Faatamala v. Haleck
This text of 4 Am. Samoa 888 (Faatamala v. Haleck) is published on Counsel Stack Legal Research, covering High Court of American Samoa primary law. Counsel Stack provides free access to over 12 million legal documents including statutes, case law, regulations, and constitutions.
Opinion
This is an appeal from a judgment of the Trial Division for $1664.50 recovered by the appellee against the appellant in a motor vehicle collision case. In this opinion the appellant will be referred to as the defendant and the appellee as the plaintiff, as they were in the trial court.
The record shows that the defendant had a truck driven for him in his business by one Enosa at the defendant’s request, which truck collided with the plaintiff’s taxi driven by one Eti, a taxi driver for the plaintiff, with the result .that the taxi was badly damaged. The collision occurred about August 7, 1962, between Faganeanea and Nu’uuli.
The evidence was to the effect that the defendant’s driver was cutting a curve and was about five feet over on the taxi driver’s half of .the road when the accident occurred.
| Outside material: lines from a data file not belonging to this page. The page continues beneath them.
Lemma fix_sub_options_spec s own f :
  sub_ok f = true ∨ (∃ r e, sub f = Enum ∧ data f = DEnum r ∧ get_enum s own r = Some e)
    ∨ (∃ l r b, sub f = Bits ∧ data f = DBits l r ∧ get_bits s own r = Some b) →
  ∃ o, fix_sub_options s own f = Some o ∧ same_opts (opts f) o.
Proof.
  intros H. unfold fix_sub_options. destruct (opt_has (opts f) (str "type")); [by eexists|].
  assert (∀ v o, same_opts o (alloc_option (str "type") v o)) as Ht by (intros; apply same_opts_alloc; unfold added; set_solver).
  destruct H as [H|[(r & e & -> & -> & ->)|(l & r & b & -> & -> & ->)]]; cbn [mbind option_bind].
  - unfold sub_ok in H. destruct (sub f), (data f); try discriminate; try (by eexists);
      case_match; eexists; (split; [done|]); try (eapply same_opts_trans; [apply Ht|]; apply same_opts_alloc; unfold added; set_solver); apply Ht.
  - case_match; eexists; (split; [done|]); [apply Ht|done].
  - case_match; eexists; (split; [done|]); [apply Ht|done].
Qed.

(** What fixing a field gives, next to the size. *)
Record fixed (s : scheme) (own : owner) (z : sizes) (nm : option bytes) (f f' : field) : Prop := {
  fixed_laid : laid s own z f';
  fixed_shape : shape_of s own f' = shape_of s own f;
  fixed_name : name f' = nm;
  fixed_opts : same_opts (opts f) (opts f');
  fixed_type : sub f' = sub f ∧ (sub f = SubNone → type f' = type f);
  fixed_offset : offset f' = offset f;
}.

Lemma fix_end_spec s own f :
  sub_ok f = true ∨ (∃ r e, sub f = Enum ∧ data f = DEnum r ∧ get_enum s own r = Some e)
    ∨ (∃ l r b, sub f = Bits ∧ data f = DBits l r ∧ get_bits s own r = Some b) →
  ∃ o, fix_end s own f = Some (true, s, set_opts o f) ∧ same_opts (opts f) o.
Proof. intros (o & E & Ho)%fix_sub_options_spec. exists o. unfold fix_end. by rewrite E. Qed.

Lemma dump_type_int s own f : sub f = SubNone → is_int (type f) = true → ∃ t, dump_type s own f = Some t.
Proof. destruct f as [? t sb ? ? ? ? d]. cbn. intros -> Ht. destruct t; try discriminate; by eexists. Qed.

Lemma fix_count_options_spec s own cnt n o :
  (∃ t, dump_type s own cnt = Some t) → ∃ o', fix_count_options s own cnt n o = Some o' ∧ same_opts o o'.
Proof.
  intros [t Et]. unfold fix_count_options. case_match; [|by eexists]. rewrite Et. cbn.
  eexists. split; [done|]. case_match; [apply same_opts_replace|apply same_opts_alloc]; unfold added; set_solver.
Qed.

Ltac bsplit := repeat match goal with H : _ && _ = true |- _ => apply andb_prop in H as [? H] end.

(** Evaluate accesses to fields only. *)
Ltac fcbn :=
  unfold set_name, set_type, set_size, set_offset, set_index, set_opts, set_data;
  cbn [name type sub size offset index opts data type_size].
Ltac fcbn_in H :=
  unfold set_name, set_type, set_size, set_offset, set_index, set_opts, set_data in H;
  cbn [name type sub size offset index opts data type_size] in H.

Section field_fix.
Context (cb : nat → scheme → option (bool * scheme)) (s : scheme) (own : owner) (z : sizes).

Definition fixes (nm : option bytes) (f : field) : Prop :=
  ∃ f', field_fix cb s own nm f = Some (true, s, f') ∧ fixed s own z nm f f'.

Lemma field_fix_enum nm f r e :
  sub f = Enum → data f = DEnum r → get_enum s own r = Some e → is_int (e_type e) = true → fixes nm f.
Proof.
  intros Es Ed Ee Hi. destruct f as [nm0 t sb n off ix o d]. cbn in Es, Ed. subst sb d.
  unfold fixes. cbn [field_fix fix_sub set_name sub data]. rewrite Ee. cbn [mbind option_bind type set_type].
  destruct (fix_end_spec s own (set_size (type_size (e_type e)) (MkField nm (e_type e) Enum n off ix o (DEnum r))))
    as (o' & E & Ho); [right; left; by exists r, e|].
  destruct (e_type e) eqn:Et; try discriminate; fcbn; fcbn_in E; rewrite E; eexists; (split; [done|]);
    split; cbn; unfold spec_size; cbn; rewrite ?Ee; cbn; rewrite ?Et; eauto; done.
Qed.

Lemma field_fix_bits nm f l r b :
  sub f = Bits → data f = DBits l r → get_bits s own r = Some b → is_int (b_type b) = true → fixes nm f.
Proof.
  intros Es Ed Ee Hi. destruct f as [nm0 t sb n off ix o d]. cbn in Es, Ed. subst sb d.
  unfold fixes. cbn [field_fix fix_sub set_name sub data]. rewrite Ee. cbn [mbind option_bind type set_type].
  destruct (fix_end_spec s own (set_size (type_size (b_type b)) (MkField nm (b_type b) Bits n off ix o (DBits (b_values b) r))))
    as (o' & E & Ho); [right; right; by exists (b_values b), r, b|].
  destruct (b_type b) eqn:Et; try discriminate; fcbn; fcbn_in E; rewrite E; eexists; (split; [done|]);
    split; cbn; unfold spec_size; cbn; rewrite ?Ee; cbn; rewrite ?Et; eauto; done.
Qed.

(** Types without nested fields: the size is that of the shape. *)
Lemma fix_plain nm f g n :
  fix_sub s own (set_name nm f) = Some (set_name nm f) → sub_ok f = true →
  match data f with DPointer _ _ | DArray _ _ _ => False | _ => True end →
  g = set_size n (set_name nm f) →
  shape_of s own g = shape_of s own f → spec_size s own z f = n → is_Some (shape_of s own f) →
  ∃ f', fix_end s own g = Some (true, s, f') ∧ fixed s own z nm f f'.
Proof.
  intros _ Hs Hd -> Hsh Hn Hi.
  destruct (fix_end_spec s own (set_size n (set_name nm f))) as (o & E & Ho); [by left; destruct f|].
  exists (set_opts o (set_size n (set_name nm f))). split; [done|].
  assert (shape_of s own (set_opts o (set_size n (set_name nm f))) = shape_of s own f) as Esh.
  { rewrite <-Hsh. destruct f as [? t sb ? ? ? ? d]. by destruct t, sb, d. }
  destruct f as [? t sb ? ? ? ? d]. split; [|done|done|done|done|done].
  fcbn. fcbn_in Esh. cbn [laid size]. unfold spec_size in *. rewrite Esh.
  split; [done|]. split; [done|]. by destruct d.
Qed.

Lemma field_fix_spec : sized s own z → ∀ f nm, is_Some nm → field_wf s own z f = true → fixes nm f.
Proof.
  intros Hz. induction f as [f IH] using field_nested_ind. intros nm Hnm Hwf.
  destruct f as [nm0 t sb n off ix o d]. cbn [field_wf name sub data type opts] in Hwf.
  apply andb_prop in Hwf as [Hname%bool_decide_eq_true Hwf].
  destruct (decide (sb = Enum)) as [->|Hne].
  { destruct d; try discriminate. destruct (get_enum s own type_enum) as [e|] eqn:Ee; [|done].
    by eapply field_fix_enum. }
  destruct (decide (sb = Bits)) as [->|Hnb].
  { destruct d; try discriminate. destruct (get_bits s own type_bits) as [b|] eqn:Ee; [|done].
    by eapply field_fix_bits. }
  assert (sub_ok (MkField nm0 t sb n off ix o d) &&
      match t, d with
      | Array, DArray elem cnt n =>
          bool_decide (sb = SubNone) && bool_decide (sub cnt = SubNone) && is_int (type cnt)
          && field_wf s own z cnt && field_wf s own z elem
      | Pointer, DPointer elem v => ptr_options_ok v o && field_wf s own z elem
      | Message, DMessage i => match z_messages z !! i with Some n => negb (n =? 0) | None => false end
      | Union, DUnion r => bool_decide (is_Some (ref_size z r))
      | Array, _ | Pointer, _ | Message, _ | Union, _ => false
      | _, DPointer _ _ | _, DArray _ _ _ => false
      | _, _ => true
      end = true) as H by (by destruct sb).
  clear Hwf. apply andb_prop in H as [Hs H].
  assert (fix_sub s own (MkField nm t sb n off ix o d) = Some (MkField nm t sb n off ix o d)) as Ef by (by destruct sb).
  unfold fixes. destruct t; cbn [field_fix]; fcbn; rewrite Ef; cbn [mbind option_bind type].
  all: try (eapply fix_plain; [done|done|by destruct d|done|by destruct sb|by destruct sb|by destruct sb]).
  - (* Bytes *)
    eapply (fix_plain nm _ _ (if n =? 0 then 1 else n)); [done|done|by destruct d| |..];
      fcbn; destruct (n =? 0) eqn:E; try done; destruct sb; try done; unfold spec_size; cbn; by rewrite ?E.
  - (* Message *)
    destruct d as [|i| | | | | | |]; try discriminate. destruct (z_messages z !! i) as [k|] eqn:Ek; [|done].
    destruct (sized_messages _ _ _ Hz i k Ek) as (m & Em & Hm). cbn [data]. rewrite Em. cbn [mbind option_bind].
    rewrite Hm. apply negb_true_iff in H. rewrite H. cbn [mbind option_bind]. rewrite Em. cbn [mbind option_bind]. fcbn. rewrite Hm.
    eapply (fix_plain nm _ _ k); try done; try (by destruct sb).
    unfold spec_size. cbn [shape_of sub type data]. destruct sb; try done; cbn; by rewrite Ek.
  - (* Array *)
    destruct d as [| | |elem cnt c| | | | |]; try discriminate. cbn [data] in IH |- *. destruct IH as [IHe IHc].
    bsplit. repeat match goal with H : bool_decide _ = true |- _ => apply bool_decide_eq_true in H end. subst sb.
    assert (∀ g, field_wf s own z g = true → is_Some (name g)) as Hn.
    { intros g Hg. destruct g; cbn in Hg. bsplit. by eapply bool_decide_eq_true. }
    destruct (Hn cnt) as [cn Ecn]; [done|]. destruct (Hn elem) as [en Een]; [done|].
    rewrite Ecn, Een. cbn [mbind option_bind].
    destruct (IHc (Some cn)) as (cnt' & Ecnt & Hcnt); [done|done|].
    destruct (IHe (Some en)) as (elem' & Eelem & Helem); [done|done|].
    rewrite Ecnt. cbn [mbind option_bind]. rewrite Eelem. cbn [mbind option_bind].
    destruct Hcnt as [Lc Sc Nc Oc [Tc Tc'] _], Helem as [Le Se Ne Oe Te _].
    destruct (fix_count_options_spec s own cnt' c o) as (o1 & E1 & Ho1).
    { apply dump_type_int; [congruence|]. by rewrite Tc'. }
    fcbn. rewrite E1. cbn [mbind option_bind].
    match goal with |- context [fix_end s own ?g] => destruct (fix_end_spec s own g) as (o2 & E2 & Ho2); [by left|] end.
    rewrite E2. eexists. split; [done|]. fcbn_in Ho2.
    change (MkField (name elem') (type elem') (sub elem') (size elem') (size cnt') (index elem') (opts elem') (data elem'))
      with (set_offset (size cnt') elem').
    destruct (laid_size _ _ _ _ Lc) as (shc & Ec & Zc), (laid_size _ _ _ _ Le) as (she & Ee & Ze).
    assert (∀ k off' ix' o' nm', shape_of s own (MkField nm' Array SubNone k off' ix' o' (DArray (set_offset (size cnt') elem') cnt' c)) = Some (Arr shc she c)) as Esh.
    { intros. cbn [shape_of sub type data]. by rewrite shape_set_offset, Ec, Ee. }
    split; fcbn; [| |done|by eapply same_opts_trans|done|done].
    + cbn [laid data size]. unfold spec_size. rewrite Esh. split; [done|]. split; [cbn; by rewrite Zc, Ze|].
      split; [|split; [exact Lc|done]]. by apply laid_set_offset.
    + rewrite Esh. cbn [shape_of sub type data]. by rewrite <-Sc, <-Se, Ec, Ee.
  - (* Pointer *)
    destruct d as [| |elem v| | | | | |]; try discriminate. cbn [data] in IH |- *.
    bsplit. assert (is_Some (name elem)) as [en Een].
    { destruct elem; cbn in H. bsplit. by eapply bool_decide_eq_true. }
    rewrite Een. cbn [mbind option_bind].
    destruct (IH (Some en)) as (elem' & Eelem & [Le Se Ne Oe Te _]); [done|done|].
    pose proof (fix_offset_ptr_options_same v o) as Ho. unfold ptr_options_ok in *. fcbn.
    destruct (fix_offset_ptr_options v o) as [ok o']. cbn in H0, Ho. subst ok.
    cbn [mbind option_bind].  unfold set_name in Eelem. rewrite Eelem. cbn [mbind option_bind].
    eexists. split; [done|]. destruct (laid_size _ _ _ _ Le) as (she & Ee & Ze).
    assert (∀ k off' ix' o' nm' x, shape_of s own x = Some she → shape_of s own (MkField nm' Pointer sb k off' ix' o' (DPointer x v)) = Some (Ptr she v)) as Esh.
    { intros ?????? Ex. destruct sb; try done; cbn [shape_of sub type data]; by rewrite Ex. }
    split; fcbn; [|rewrite !Esh; congruence|done|done|done|done].
    cbn [laid data size]. unfold spec_size. by rewrite Esh.
  - (* Union *)
    destruct d as [| | | | | | | |r]; try discriminate. cbn [data]. apply bool_decide_eq_true in H as [k Ek].
    destruct (sized_unions _ _ _ Hz r k Ek) as (u & Eu & Hu). rewrite Eu. cbn [mbind option_bind]. fcbn. rewrite Hu.
    eapply (fix_plain nm _ _ k); try done; try (by destruct sb).
    unfold spec_size. cbn [shape_of sub type data]. destruct sb; try done; cbn; by rewrite Ek.
Qed.
End field_fix.

(** ** Schemes with the same types *)
Record same_env (s s' : scheme) (own : owner) : Prop := {
  same_enum : ∀ r, get_enum s' own r = get_enum s own r;
  same_bits : ∀ r, b_type <$> get_bits s' own r = b_type <$> get_bits s own r;
}.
The necessary finding of fact by the trial court that the proximate cause of the accident was the negligence of the defendant’s driver was clearly not error.
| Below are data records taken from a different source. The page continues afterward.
(** Why [deactivate] was called: its [msg] and [failure].  [Plain] and
    [Requested] are calls without a message; the second is the one for a
    ChannelClose message. *)
Inductive reason := Plain | Requested | DecayedLeaf | Decayed | Failed | Pending.

Inductive command :=
| Activate (o : nat)
| Deactivate (o : nat) (why : reason)
| Exit (w : nat)
| CloseObject (o : nat)        (* direct calls of a forced close *)
| CloseWorker (w : nat)
| Report (o : nat) (s : state).

Record post := Post { cmd : command; seen : list object }.

Record proc := Proc {
  objects : list object;
  pending : list (Z * nat);    (* multimap: sorted by time, equal times in order of insertion *)
  pstate : state;
  workers : list state;
  posts : list post;
  timer : list Z;              (* times posted to the timer channel *)
  exit_code : Z;
  stopped : bool;
}.

(** ** Flags of objects *)
Definition set_flags (st prev : state) (dc op cl sc : bool) (r : Reopen.data) (o : object) : object :=
  Object st prev dc op cl sc r (suspended o) (depends o) (rdepends o) (worker o).

Definition set_state (s : state) (o : object) :=
  set_flags s (ostate o) (decay_ o) (opening o) (closing o) (subtree_closed o) (reopen o) o.
Definition set_decay (b : bool) (o : object) :=
  set_flags (ostate o) (state_prev o) b (opening o) (closing o) (subtree_closed o) (reopen o) o.
Definition set_opening (b : bool) (o : object) :=
  set_flags (ostate o) (state_prev o) (decay_ o) b (closing o) (subtree_closed o) (reopen o) o.
Definition set_closing (b : bool) (o : object) :=
  set_flags (ostate o) (state_prev o) (decay_ o) (opening o) b (subtree_closed o) (reopen o) o.
Definition set_subtree_closed (b : bool) (o : object) :=
  set_flags (ostate o) (state_prev o) (decay_ o) (opening o) (closing o) b (reopen o) o.
Definition set_reopen (r : Reopen.data) (o : object) :=
  set_flags (ostate o) (state_prev o) (decay_ o) (opening o) (closing o) (subtree_closed o) r o.

(** [reopen.next] and [reopen.active_ts] *)
Definition set_next (n : Z) (r : Reopen.data) : Reopen.data :=
  Reopen.set r (Reopen.channel r) (Reopen.rstate r) n (Reopen.active_ts r) (Reopen.closing_ts r) (Reopen.reopen_wait r) (Reopen.count r).
Definition set_active_ts (n : Z) (r : Reopen.data) : Reopen.data :=
  Reopen.set r (Reopen.channel r) (Reopen.rstate r) (Reopen.next r) n (Reopen.closing_ts r) (Reopen.reopen_wait r) (Reopen.count r).

(** All objects of a list of positions; a position outside of the list of
    objects would be a dangling pointer and satisfies nothing. *)
Definition all_of (os : list object) (p : object → bool) (l : list nat) : bool :=
  forallb (λ i, match os !! i with Some o => p o | None => false end) l.
Definition any_of (os : list object) (p : object → bool) (l : list nat) : bool :=
  existsb (λ i, match os !! i with Some o => p o | None => false end) l.

Definition is_state (s : state) (o : object) : bool := bool_decide (ostate o = s).

Definition ready_open (os : list object) (o : object) : bool :=
  if any_of os decay_ (depends o) then false else all_of os (is_state Active) (depends o).

Definition ready_close (os : list object) (o : object) : bool :=
  if is_state Closed o || is_state Closing o || closing o || opening o then false
  else all_of os subtree_closed (rdepends o).

(** The loops over lists of objects that act on one object each. *)
Fixpoint each {A} (f : nat → A → option A) (l : list nat) (a : A) : option A :=
  match l with [] => Some a | i :: l => let! a := f i a in each f l a end.

Fixpoint mark_subtree_open (fuel : nat) (i : nat) (os : list object) : option (list object) :=
  match fuel with
  | O => None
  | S fuel =>
      let! o := os !! i in
      if negb (subtree_closed o) then Some os else
      each (mark_subtree_open fuel) (depends o) (<[i := set_subtree_closed false o]> os)
  end.

(** [Object::on_state] *)
Definition on_state (fuel : nat) (os : list object) (i : nat) (s : state) (now : Z) : option (list object) :=
  let! o := os !! i in
  let! r := Reopen.on_state (reopen o) s now Closed in
  let os := <[i := set_reopen r o]> os in
  let! os := if bool_decide (s ≠ Closed) then mark_subtree_open fuel i os else Some os in
  let! o := os !! i in
  Some (match s with
        | Opening => <[i := set_opening false o]> os
        | Closing => <[i := set_closing false o]> os
        | _ => os
        end).

(** ** The processor *)
Definition on_objects (os : list object) (p : proc) : proc :=
  Proc os (pending p) (pstate p) (workers p) (posts p) (timer p) (exit_code p) (stopped p).
Definition set_pending (l : list (Z * nat)) (p : proc) : proc :=
  Proc (objects p) l (pstate p) (workers p) (posts p) (timer p) (exit_code p) (stopped p).
Definition set_pstate (s : state) (p : proc) : proc :=
  Proc (objects p) (pending p) s (workers p) (posts p) (timer p) (exit_code p) (stopped p).
Definition set_workers (l : list state) (p : proc) : proc :=
  Proc (objects p) (pending p) (pstate p) l (posts p) (timer p) (exit_code p) (stopped p).
Definition post_ (c : command) (p : proc) : proc :=
  Proc (objects p) (pending p) (pstate p) (workers p) (posts p ++ [Post c (objects p)]) (timer p) (exit_code p) (stopped p).
Definition pending_rearm (ts : Z) (p : proc) : proc :=
  Proc (objects p) (pending p) (pstate p) (workers p) (posts p) (timer p ++ [ts]) (exit_code p) (stopped p).
Definition set_exit_code (c : Z) (p : proc) : proc :=
  Proc (objects p) (pending p) (pstate p) (workers p) (posts p) (timer p) c (stopped p).
Definition stop (p : proc) : proc :=
  Proc (objects p) (pending p) (pstate p) (workers p) (posts p) (timer p) (exit_code p) true.

Section run.
(** The loops over elements with equal times read the position behind the last
    element; what they see there is undefined. *)
Context (junk : Z).

(** From the first element at [ts] on. *)
Fixpoint find_ts (ts : Z) (l : list (Z * nat)) : list (Z * nat) :=
  match l with
  | [] => []
  | (t, o) :: l' => if t =? ts then l else find_ts ts l'
  end.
Before proceeding to the grounds of appeal, we quote the applicable part of Section 3.0503 of the Code, 1961, prescribing the powers of the Appellate Division on appeal:
“The Appellate Division of the High Court on appeal . . . shall have power to affirm, modify, set aside, or reverse the judgment or order appealed from ... and to remand the case with such directions for a new trial or for the entry of judgment as may be just.
“The findings of fact of the Trial and Probate Divisions of the High Court in cases tried by them shall not be set aside by the Appellate Division of that court unless clearly erroneous (emphasis added)____”
The first ground of appeal is “That the High Court was misled by the Respondent in relationship to the damages of .the taxi.” This assignment of error is not sufficient in that it does not specify the particulars wherein [891]*891the Court was misled. It is clearly the law that “An assignment of error that the evidence was not sufficient to support the decision must show the particulars in which it is insufficient.” 5 American Jurisprudence 2d., Tit. Appeal and Error, Sec. 671 atp. 119.
Nevertheless, in order to avoid any possible injustice to the defendant, we shall consider, although we are not required to do so, wherein the defendant claimed that the trial court was misled by the plaintiff’s testimony. The defendant in his argument claimed that the plaintiff’s gross receipts for the taxi, excluding the cost of gasoline paid for from gross receipts, aggregated $250 a month while the expenses of operation, likewise excluding the cost of gasoline, totaled $92.10 a month, itemized as follows: $72.50 for the driver’s salary, $2.50 for oil, $10.50 for servicing and $6.60 for spark plugs, thereby leaving a monthly profit of $250 less $92.10 or $157.90. To establish that the Court was misled, the defendant cites the plaintiff’s testimony to the effect that his monthly profit was only $150.00.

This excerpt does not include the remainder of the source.